> _Task requirements_
Extract each line from the entries below that has the string "apply" in it.

> _Provided information_
(** An accepted fee is what the transaction's coins exceed its outputs by. *)
Lemma fee_conserves gp h now m tx f : utxo_wf m -> Forall op_ok (prevout <$> vin tx) -> IsCoinBase tx = false ->
  values_ok (vout tx) -> value_sum (vout tx) < 2 ^ 63 ->
  fst (CheckTransactionInputs gp tx h now m) = Ok f -> conserves m tx f.
Proof.
  intros Hm HF Hc Hv Hs HI.
  destruct (CheckTransactionInputs_inv _ _ _ _ _ _ HF Hc HI) as (_ & t & ET & Ht & Ef & _).
  unfold CalculateTotalInputValue in ET. rewrite for_coins_map in ET.
  apply total_input_exact in ET as (Htr & es & Hes & ->);
    [|intros k e He; by destruct (Hm k e He) as (_ & [? _] & _)|unfold MAX_MONEY, COIN; lia].
  pose proof (value_sum_nonneg _ (values_ok_nonneg _ Hv)).
  rewrite sum_outputs_exact, !Z.add_0_l in * by (done || lia || by apply values_ok_nonneg).
  exists es. split; [done|]. rewrite Ef, i64_small by (unfold MAX_MONEY, COIN in *; lia). lia.
Qed.

Lemma accumulate_fees_spec {S} `{CV : CoinsView S} gp h now m txs :
  Forall (fun tx => Forall op_ok (prevout <$> vin tx)) txs ->
  forall idx t (s : S), coins_rep s m -> 0 <= t < 2 ^ 64 ->
  exists r s', accumulate_fees gp h now idx t txs s = (r, s') /\ coins_rep s' m /\
    forall total, r = Ok total -> exists fs, 0 <= total < 2 ^ 64 /\ total = t + sum_list fs /\
      Forall2 (fun tx f => fst (CheckTransactionInputs gp tx h now m) = Ok f) txs fs.
Proof.
  induction 1 as [|tx txs Htx HF IH]; intros idx t s HR Ht; cbn [accumulate_fees].
  { exists (Ok t), s. split_and!; [done..|]. intros total [= <-]. exists []. cbn. split_and!; [lia..|constructor]. }
  destruct (CheckTransactionBasic tx) as [_|e]; [|by exists (Err (TxInvalid idx e)), s].
  destruct (CheckTransactionInputs_agrees gp tx h now Htx s m HR) as (E1 & HR1 & _).
  destruct (CheckTransactionInputs gp tx h now s) as [[f|e] s1] eqn:E; cbn in E1, HR1; [|by eexists _, _].
  assert (0 <= f < 2 ^ 63) as Hf by (apply (tx_fee_nonneg gp h now m tx); [done|]; unfold tx_fee; by rewrite <- E1).
  rewrite (proj2 (Z.ltb_ge _ _)), u64_wrap_check by lia.
  destruct (Z.ltb_spec (t + f) (2 ^ 64)); cbn [negb]; [|by eexists _, _]. rewrite u64_small by lia.
  destruct (IH (idx + 1) (t + f) s1 HR1 ltac:(lia)) as (r & s2 & -> & HR2 & Hr). exists r, s2. split_and!; [done..|].
  intros total (fs & Hb & -> & HF2)%Hr. exists (f :: fs). split_and!; [lia..|cbn; lia|by constructor].
Qed.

> _Result of the task_
  apply total_input_exact in ET as (Htr & es & Hes & ->);
  rewrite sum_outputs_exact, !Z.add_0_l in * by (done || lia || by apply values_ok_nonneg).
  assert (0 <= f < 2 ^ 63) as Hf by (apply (tx_fee_nonneg gp h now m tx); [done|]; unfold tx_fee; by rewrite <- E1).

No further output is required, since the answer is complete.